In 2007 the economic downturn began. Fuck what the government says about it starting in 2008 or 2009. It started in 2007 – people who work for tips are the canaries in the mine. We know before anyone else what the state of the economy is. I made it all work (precariously) for a few years, but then I couldn’t make exotic dancing profitable anymore. I’d been asked repeatedly over that last decade to do porn. So in 2009, when the crash was in full swing, I decided to do porn before people stopped asking me to do it. I did it specifically to advertise myself as an escort (something I’d been interested in for many years by that point). Once my first scenes went live, I placed my first Rentboy ad.

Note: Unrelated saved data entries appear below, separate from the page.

(** * tax_watch.py: polling, deduplication and notification pipeline

    A shallow embedding of [src/tax_watch.py].  Python text ([str]) is a
    list of Unicode code points, the SHA-256 digest behind [make_id] is
    computed, and the network, the clock, the HTML/feed parsers and the
    state file are explicit: the libraries the script calls are fields of
    a [runtime] record, and every call that touches the outside world is
    recorded in a log. *)

From Stdlib Require Import NArith ZArith List String Ascii Lia Bool.
From stdpp Require Import gmap.
Import ListNotations.

Local Open Scope N_scope.

(** ** Python text *)

Module Py.

(** A [str] is a sequence of code points ([0 .. 0x10FFFF]); [bytes] is a
    sequence of octets. *)
Definition str := list N.
Definition bytes := list N.

(** Code points of a literal written in this file (the file is UTF-8, a
    Rocq string literal is its byte sequence). *)
Fixpoint octets (s : string) : bytes :=
  match s with
  | EmptyString => []
  | String a r => N_of_ascii a :: octets r
  end.

Fixpoint utf8_decode (bs : bytes) : str :=
  match bs with
  | [] => []
  | b0 :: r0 =>
    if b0 <? 0x80 then b0 :: utf8_decode r0
    else match r0 with
    | [] => [b0]
    | b1 :: r1 =>
      if b0 <? 0xE0 then ((b0 mod 0x20) * 64 + b1 mod 64) :: utf8_decode r1
      else match r1 with
      | [] => [b0; b1]
      | b2 :: r2 =>
        if b0 <? 0xF0
        then ((b0 mod 0x10) * 4096 + (b1 mod 64) * 64 + b2 mod 64) :: utf8_decode r2
        else match r2 with
        | [] => [b0; b1; b2]
        | b3 :: r3 =>
          ((b0 mod 8) * 262144 + (b1 mod 64) * 4096 + (b2 mod 64) * 64 + b3 mod 64)
            :: utf8_decode r3
        end
      end
    end
  end.

Definition lit (s : string) : str := utf8_decode (octets s).

(** [s.encode("utf-8")]: strict, so a surrogate code point raises
    UnicodeEncodeError ([None]). *)
Definition encode_cp (c : N) : option bytes :=
  if c <? 0x80 then Some [c]
  else if c <? 0x800 then Some [0xC0 + c / 64; 0x80 + c mod 64]
  else if c <? 0x10000 then
    if (0xD800 <=? c) && (c <=? 0xDFFF) then None
    else Some [0xE0 + c / 4096; 0x80 + (c / 64) mod 64; 0x80 + c mod 64]
  else if c <? 0x110000 then
    Some [0xF0 + c / 262144; 0x80 + (c / 4096) mod 64;
          0x80 + (c / 64) mod 64; 0x80 + c mod 64]
  else None.

Fixpoint encode_utf8 (s : str) : option bytes :=
  match s with
  | [] => Some []
  | c :: r =>
    match encode_cp c, encode_utf8 r with
    | Some b, Some br => Some (b ++ br)
    | _, _ => None
    end
  end.

(** [c.isspace()] (CPython's [_PyUnicode_IsWhitespace]). *)
Definition isspace (c : N) : bool :=
  ((0x09 <=? c) && (c <=? 0x0D)) || ((0x1C <=? c) && (c <=? 0x20))
  || (c =? 0x85) || (c =? 0xA0) || (c =? 0x1680)
  || ((0x2000 <=? c) && (c <=? 0x200A))
  || (c =? 0x2028) || (c =? 0x2029) || (c =? 0x202F) || (c =? 0x205F)
  || (c =? 0x3000).

Fixpoint lstrip_by (p : N -> bool) (s : str) : str :=
  match s with
  | [] => []
  | c :: r => if p c then lstrip_by p r else s
  end.

Definition rstrip_by (p : N -> bool) (s : str) : str :=
  rev (lstrip_by p (rev s)).

(** [s.lstrip()], [s.rstrip()], [s.strip()] and [s.rstrip('/')]. *)
Definition lstrip (s : str) : str := lstrip_by isspace s.
Definition rstrip (s : str) : str := rstrip_by isspace s.
Definition strip (s : str) : str := rstrip (lstrip s).
Definition rstrip_char (ch : N) (s : str) : str := rstrip_by (N.eqb ch) s.

(** [len(s)] as a Python int. *)
Definition len (s : str) : Z := Z.of_nat (length s).

(** Line boundaries of [str.splitlines]. *)
Definition LF : N := 0x0A.
Definition CR : N := 0x0D.

Definition is_linebreak (c : N) : bool :=
  ((0x0A <=? c) && (c <=? 0x0D)) || ((0x1C <=? c) && (c <=? 0x1E))
  || (c =? 0x85) || (c =? 0x2028) || (c =? 0x2029).

(** [s.splitlines()]: the line under construction is [cur]; a CR LF pair
    is one boundary; no empty last line after a final boundary. *)
Fixpoint splitlines_from (cur : str) (s : str) : list str :=
  match s with
  | [] => match cur with [] => [] | _ => [cur] end
  | c :: r =>
    if is_linebreak c then
      cur :: match r with
             | c' :: r' =>
               if (c =? CR) && (c' =? LF) then splitlines_from [] r'
               else splitlines_from [] r
             | [] => splitlines_from [] r
             end
    else splitlines_from (cur ++ [c]) r
  end.

Definition splitlines (s : str) : list str := splitlines_from [] s.

(** [sep.join(parts)]. *)
Fixpoint join (sep : str) (parts : list str) : str :=
  match parts with
  | [] => []
  | [p] => p
  | p :: r => p ++ sep ++ join sep r
  end.

(** [needle in hay] for strings. *)
Fixpoint is_prefix (p s : str) : bool :=
  match p, s with
  | [], _ => true
  | _ :: _, [] => false
  | a :: p', b :: s' => (a =? b) && is_prefix p' s'
  end.

Fixpoint contains (hay needle : str) : bool :=
  is_prefix needle hay ||
  match hay with
  | [] => false
  | _ :: r => contains r needle
  end.

(** [xs[:n]] for a Python int [n]: a negative bound counts from the end. *)
Definition slice_to {A} (n : Z) (xs : list A) : list A :=
  if (0 <=? n)%Z then firstn (Z.to_nat n) xs
  else firstn (length xs - Z.to_nat (- n))%nat xs.

(** [str(i)] for a positive loop counter. *)
Definition digit (d : N) : N := 0x30 + d.

Fixpoint decimal_fuel (fuel : nat) (n : N) (acc : str) : str :=
  match fuel with
  | O => acc
  | S f =>
    let acc' := digit (n mod 10) :: acc in
    if n <? 10 then acc' else decimal_fuel f (n / 10) acc'
  end.

Definition str_of_nat (n : nat) : str :=
  decimal_fuel (S n) (N.of_nat n) [].

End Py.

Import Py.

(** ** SHA-256 (hashlib.sha256), on 32-bit words held in [N] *)

Module Sha256.

Definition w32 (x : N) : N := x mod 0x100000000.
Definition add32 (x y : N) : N := w32 (x + y).
Definition not32 (x : N) : N := N.lxor x 0xFFFFFFFF.
Definition rotr (n x : N) : N :=
  N.lor (N.shiftr x n) (w32 (N.shiftl x (32 - n))).

Definition Ch (x y z : N) : N := N.lxor (N.land x y) (N.land (not32 x) z).
Definition Maj (x y z : N) : N :=
  N.lxor (N.lxor (N.land x y) (N.land x z)) (N.land y z).
Definition Sigma0 (x : N) : N := N.lxor (N.lxor (rotr 2 x) (rotr 13 x)) (rotr 22 x).
Definition Sigma1 (x : N) : N := N.lxor (N.lxor (rotr 6 x) (rotr 11 x)) (rotr 25 x).
Definition sigma0 (x : N) : N := N.lxor (N.lxor (rotr 7 x) (rotr 18 x)) (N.shiftr x 3).
Definition sigma1 (x : N) : N := N.lxor (N.lxor (rotr 17 x) (rotr 19 x)) (N.shiftr x 10).

(** The round constants are the first 32 bits of the fractional parts
    of the cube roots of the first 64 primes, the initial state those of
    the square roots of the first 8. *)
Definition is_prime (n : N) : bool :=
  (1 <? n) &&
  forallb (fun d => negb (n mod N.of_nat d =? 0)) (seq 2 (N.to_nat n - 2)).

Definition primes : list N :=
  List.filter is_prime (map N.of_nat (seq 2 310)).

(** Largest [x] below [2^k] above the start value with [x^3 <= n]. *)
Fixpoint cube_root (k : nat) (n x : N) : N :=
  match k with
  | O => x
  | S k' =>
    let y := x + 2 ^ N.of_nat k' in
    cube_root k' n (if y * y * y <=? n then y else x)
  end.

Definition K : list N := Eval vm_compute in
  map (fun p => w32 (cube_root 36 (p * 2 ^ 96) 0)) primes.

Record regs := Regs { ra : N; rb : N; rc : N; rd : N; re : N; rf : N; rg : N; rh : N }.

Definition H0 : regs := Eval vm_compute in
  match map (fun p => w32 (N.sqrt (p * 2 ^ 64))) primes with
  | a :: b :: c :: d :: e :: f :: g :: h :: _ => Regs a b c d e f g h
  | _ => Regs 0 0 0 0 0 0 0 0
  end.

(** Padding: 0x80, zeros up to 56 mod 64, then the bit length on 64 bits. *)
Fixpoint be_bytes (k : nat) (x : N) : bytes :=
  match k with
  | O => []
  | S k' => be_bytes k' (x / 256) ++ [x mod 256]
  end.

Definition pad (m : bytes) : bytes :=
  let l := length m in
  let z := ((64 - (l + 9) mod 64) mod 64)%nat in
  m ++ [0x80] ++ repeat 0 z ++ be_bytes 8 (8 * N.of_nat l).

Fixpoint words (n : nat) (bs : bytes) : list N :=
  match n, bs with
  | S n', b0 :: b1 :: b2 :: b3 :: r =>
    (((b0 * 256 + b1) * 256 + b2) * 256 + b3) :: words n' r
  | _, _ => []
  end.

(** Message schedule: [w] holds the words so far, newest first. *)
Fixpoint schedule (n : nat) (w : list N) : list N :=
  match n with
  | O => w
  | S n' =>
    let x := add32 (add32 (sigma1 (nth 1 w 0)) (nth 6 w 0))
                   (add32 (sigma0 (nth 14 w 0)) (nth 15 w 0)) in
    schedule n' (x :: w)
  end.

Definition round (r : regs) (kw : N * N) : regs :=
  let '(k, w) := kw in
  let t1 := add32 (add32 (add32 (add32 (rh r) (Sigma1 (re r))) (Ch (re r) (rf r) (rg r))) k) w in
  let t2 := add32 (Sigma0 (ra r)) (Maj (ra r) (rb r) (rc r)) in
  Regs (add32 t1 t2) (ra r) (rb r) (rc r) (add32 (rd r) t1) (re r) (rf r) (rg r).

As you will be aware, the Recession lasted for years. There were no other jobs to get. So I stayed in escorting, and I didn’t experience the Recession AT ALL. I paid off that $100,000 debt by 2011. I made a plan to leave escorting in 2012 when I launched my own video site. The site stalled, so I stayed in escorting. Gradually the Recession finally began to fade away, but by then I’d not had a full time job since 2006. I would have had to invent a whole career to apply for jobs I didn’t even want – many of my references had died in the meantime. So I stayed in escorting. For all its problems, Adult Entertainment has been very good to me on balance. It affords me a comfortable life with enough free time to consider other options carefully before I make choices. Right now I’m trying to start a personal training business (I was a personal trainer from 2002 – 2008). But this relationship I just left is a perfect example of why I cannot be pressured to just leave escorting: I cannot replace the income yet. That stress is a huge part of what put me into the hospital a couple months ago.

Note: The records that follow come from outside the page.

(** Reading a global name inside a function of the module. *)
Definition load_global (name : string) : result unit :=
  if existsb (String.eqb name) module_globals then Ok tt
  else Raise NameError.

(** [warnings.warn(message)]: the name [warnings] is looked up first. *)
Definition warnings_warn (message : string) : result unit :=
  load_global "warnings".

Definition get_enum (reduction : string) : result Z :=
  if reduction =? "none" then Ok 0%Z
  else if reduction =? "mean" then Ok 1%Z
  else if reduction =? "elementwise_mean" then
    _ <- warnings_warn
      "reduction='elementwise_mean' is deprecated, please use reduction='mean' instead." ;;
    Ok 1%Z
  else if reduction =? "sum" then Ok 2%Z
  else Raise ValueError.

(** A reduction string the utilities do not know, the deprecated
    alias set apart. *)
Definition unsupported (reduction : string) : Prop :=
  reduction <> "none" /\ reduction <> "mean" /\ reduction <> "sum" /\
  reduction <> "elementwise_mean".

Section WithScalar.

Context {R : Type} {SR : Scalar R}.

Definition reduce_loss (loss : Tensor R) (reduction : string)
  : result (Tensor R) :=
  reduction_enum <- get_enum reduction ;;
  if (reduction_enum =? 0)%Z then Ok loss
  else if (reduction_enum =? 1)%Z then Ok (tmean loss)
  else Ok (tsum loss).

Definition weight_reduce_loss (loss : Tensor R) (weight : option (Tensor R))
  (reduction : string) : result (Tensor R) :=
  loss <- match weight with
          | Some w =>
              _ <- py_assert (dim w =? dim loss)%nat ;;
              ws <- size w 1 ;;
              ok <- (if (ws =? 1)%nat then Ok true
                     else ws' <- size w 1 ;;
                          ls <- size loss 1 ;;
                          Ok (ws' =? ls)%nat) ;;
              _ <- py_assert ok ;;
              tmul loss w
          | None => Ok loss
          end ;;
  match weight with
  | None => reduce_loss loss reduction
  | Some w =>
      if reduction =? "sum" then reduce_loss loss reduction
      else if reduction =? "mean" then
        ws <- size w 1 ;;
        weight' <- (if (1 <? ws)%nat then Ok (tsum w)
                    else ls <- size loss 1 ;;
                         Ok (tmul_int (tsum w) ls)) ;;
        tdiv (tsum loss) weight'
      else Ok loss
  end.

(** The decorator: [K] is the type of the keyword arguments handed on to
    the decorated function. *)
Definition weighted_loss {K : Type}
  (loss_func : Tensor R -> Tensor R -> K -> result (Tensor R))
  : Tensor R -> Tensor R -> option (Tensor R) -> string -> K ->
    result (Tensor R) :=
  fun pred target weight reduction kwargs =>
    loss <- loss_func pred target kwargs ;;
    weight_reduce_loss loss weight reduction.

(** The loss of the decorator's docstring: [(pred - target).abs()]. *)
Definition l1_loss (pred target : Tensor R) (_ : unit)
  : result (Tensor R) :=
  d <- tsub pred target ;;
  Ok (tabs d).

(** A window of no positive size is refused; the padding width is
    [(ksize - 1) // 2]. *)
Definition get_local_weights (residual : Tensor R) (ksize : Z)
  : result (Tensor R) :=
  if (ksize <=? 0)%Z then Raise RuntimeError
  else
    let pad := ((ksize - 1) / 2)%Z in
    residual_pad <- pad_reflect residual (Z.to_nat pad) ;;
    unfolded_rows <- unfold residual_pad 2 (Z.to_nat ksize) 1 ;;
    unfolded_residual <- unfold unfolded_rows 3 (Z.to_nat ksize) 1 ;;
    v <- var_dims unfolded_residual [-1; -2]%Z ;;
    v <- squeeze v (-1) ;;
    pixel_level_weight <- squeeze v (-1) ;;
    Ok pixel_level_weight.

Definition get_refined_artifact_map (img_gt img_output img_ema : Tensor R)
  (ksize : Z) : result (Tensor R) :=
  d_ema <- tsub img_gt img_ema ;;
  residual_ema <- sum_dim (tabs d_ema) 1 ;;
  d_sr <- tsub img_gt img_output ;;
  residual_sr <- sum_dim (tabs d_sr) 1 ;;
  v <- var_dims residual_sr [-1; -2; -3]%Z ;;
  let patch_level_weight := troot5 v in
  pixel_level_weight <- get_local_weights residual_sr ksize ;;
  overall_weight <- tmul patch_level_weight pixel_level_weight ;;
  mask <- tlt residual_sr residual_ema ;;
  setitem_mask overall_weight mask rzero.

(** The weight map before any position is zeroed: the product of the
    patch-level and the pixel-level weights of [img_output]. *)
Definition unmasked_weight (img_gt img_output : Tensor R) (ksize : Z)
  : result (Tensor R * Tensor R) :=
  d_sr <- tsub img_gt img_output ;;
  residual_sr <- sum_dim (tabs d_sr) 1 ;;
  v <- var_dims residual_sr [-1; -2; -3]%Z ;;
  pixel_level_weight <- get_local_weights residual_sr ksize ;;
  overall_weight <- tmul (troot5 v) pixel_level_weight ;;
  Ok (residual_sr, overall_weight).

End WithScalar.

End LossUtil.

(* ================================================================= *)
(** * Rational scalars, for running the loss utilities on examples

    Every operation returns a reduced fraction.  A division by zero gives 0
    here (a float gives inf or nan); the fifth root is exact on fifth powers
    of rationals and rounded down to a multiple of 2^-24 elsewhere, and 0 on
    negative numbers (a float gives nan). *)

Fixpoint root5_search (bit : nat) (n acc : Z) : Z :=
  match bit with
  | O => acc
  | S bit' =>
      let c := acc + 2 ^ Z.of_nat bit' in
      root5_search bit' n (if c ^ 5 <=? n then c else acc)
  end.

(** The largest [k] with [k ^ 5 <= n], for [n >= 0]. *)
Definition Zroot5 (n : Z) : Z := root5_search (Z.to_nat (Z.log2_up n) + 1) n 0.

Definition Qroot5 (x : Q) : Q :=
  let a := Qnum (Qred x) in
  let b := Zpos (Qden (Qred x)) in
  if a <? 0 then 0%Q
  else if Zroot5 (a * b ^ 4) ^ 5 =? a * b ^ 4
       then Qred (Qmake (Zroot5 (a * b ^ 4)) (Qden (Qred x)))
       else Qred (Qmake (Zroot5 (a * b ^ 4 * 2 ^ 120))
                        (Qden (Qred x) * 2 ^ 24)).

#[export] Instance Q_Scalar : Scalar Q := {
  rzero := 0%Q;
  radd := fun x y => Qred (x + y);
  rsub := fun x y => Qred (x - y);
  rmul := fun x y => Qred (x * y);
  rdiv := fun x y => Qred (x / y);
  rabs := fun x => Qred (Qabs x);
  rltb := fun x y => match (x ?= y)%Q with Lt => true | _ => false end;
  rof_nat := fun n => inject_Z (Z.of_nat n);
  rroot5 := Qroot5
}.

(** A tensor of rationals from integers. *)
Definition qtensor (s : list nat) (l : list Z) : Flow.Tensor Q :=
  Flow.mkTensor s (map inject_Z l).

(** The positions of the shuffled list that rank [r] reads: [r], [r + nr],
    [r + 2 * nr], ... *)
Definition rank_positions (nr ns r : Z) : list Z :=
  map (fun j => r + j * nr) (zrange ns).

(** [l[p]] for a list of integers. *)
Definition at_position (l : list Z) (p : Z) : Z := nth (Z.to_nat p) l 0.

(** The list every rank slices in epoch [e]: the permutation drawn from the
    reseeded generator, reduced modulo the dataset size. *)
Definition epoch_indices `{FlowRandom} (dataset_size total e : Z)
  (g0 : Generator) : list Z :=
  map (fun v => v mod dataset_size)
    (randperm_draw (Z.to_nat total) (manual_seed g0 e)).

(** [[f x for x in l]], stopping at the first exception. *)
Fixpoint result_map {A B : Type} (f : A -> result B) (l : list A)
  : result (list B) :=
  match l with
  | [] => Ok []
  | x :: l' =>
      y <- f x ;;
      ys <- result_map f l' ;;
      Ok (y :: ys)
  end.

(** What the process of rank [rk] does in epoch [e]: it constructs its
    sampler, sets the epoch and iterates; [g rk] is the generator it gets. *)
Definition rank_sequence `{FlowRandom} {A : Type} (d : list A)
  (nr ratio e : Z) (g : Z -> Generator) (rk : Z) : result (list Z) :=
  s <- DataSampler.__init__ d nr rk ratio ;;
  DataSampler.__iter__ (DataSampler.set_epoch s e) (g rk).

(** The sequences of the ranks [0 .. nr-1], in the order of the ranks. *)
Definition all_rank_sequences `{FlowRandom} {A : Type} (d : list A)
  (nr ratio e : Z) (g : Z -> Generator) : result (list (list Z)) :=
  result_map (rank_sequence d nr ratio e g) (zrange nr).

(** The reads of all the ranks, in closed form. *)
Definition rank_reads (idx : list Z) (nr ns : Z) : list (list Z) :=
  map (fun rk => map (at_position idx) (rank_positions nr ns rk)) (zrange nr).

(** Two lists combined element by element. *)
Definition zip_lists {A B C : Type} (f : A -> B -> C) (la : list A)
  (lb : list B) : list C :=
  map (fun xy => f (fst xy) (snd xy)) (combine la lb).

(** A tensor holds as many elements as its shape says. *)
Definition well_formed {E : Type} (t : Flow.Tensor E) : Prop :=
  List.length (Flow.data t) = Flow.numel (Flow.shape t).

(** The residual of an image against the ground truth, as
    [get_refined_artifact_map] takes it: the absolute difference summed
    over dimension 1. *)
Definition residual {R : Type} `{Scalar R} (img_gt img : Flow.Tensor R)
  : result (Flow.Tensor R) :=
  d <- Flow.tsub img_gt img ;;
  Flow.sum_dim (Flow.tabs d) 1.

(* ================================================================= *)
(** * inference_basicvsr.py: the batches of [main] *)

(** [range(start, stop, step)], as the list of its values. *)
Definition py_range (start stop step : Z) : result (list Z) :=
  if step =? 0 then Raise ValueError
  else if 0 <? step then
    let count := if start <? stop then (stop - start - 1) / step + 1 else 0 in
    Ok (map (fun j => start + j * step) (zrange count))
  else
    let count :=
      if stop <? start then (start - stop - 1) / (- step) + 1 else 0 in
    Ok (map (fun j => start + j * step) (zrange count)).

Module InferenceBasicVSR.

Section Main.

(** The file names that [glob] lists, and the state of the world that
    reading and writing images acts on. *)
Context {Name World : Type}.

I have blogged about all of this over the last ~10 years. You can click the Star button to see some of the posts that I think are most reflective of this diary. There’s also a search engine for looking up key words. So, you will find that I’ve been very open about my situations from the very beginning of starting this blog in 2007. I’m happy and content with adult entertainment. I’ve been in it to one degree or another since 1998. I have almost 20 years in this now, and I’ve been totally free of asshole bosses and insecure office politics. And although I get burned out sometimes by the job, so does everyone in any career. When everything is put on the balance, I have far, far more positive experiences than negative. In fact, (as I have said in the past on this site) IF MY BOYFRIENDS HAD BEEN 1/10 AS NICE TO ME AS MY CLIENTS HAVE BEEN I WOULD NEVER HAVE BEEN IN THIS POSITION IN THE FIRST PLACE. It is completely false to presume that a single boyfriend would be better for me than multiple clients. Boyfriends have ALWAYS undermined my life and put my life in jeopardy. I’m quite content to stay as I am.

So… does that explain everything?

10 jon daly { 07.19.16 at 10:47 pm }

Ok. I’ve read many of your other blogs, and they shed some light on your views on escorting and the adult entertainment biz. very interesting and insightful. good luck!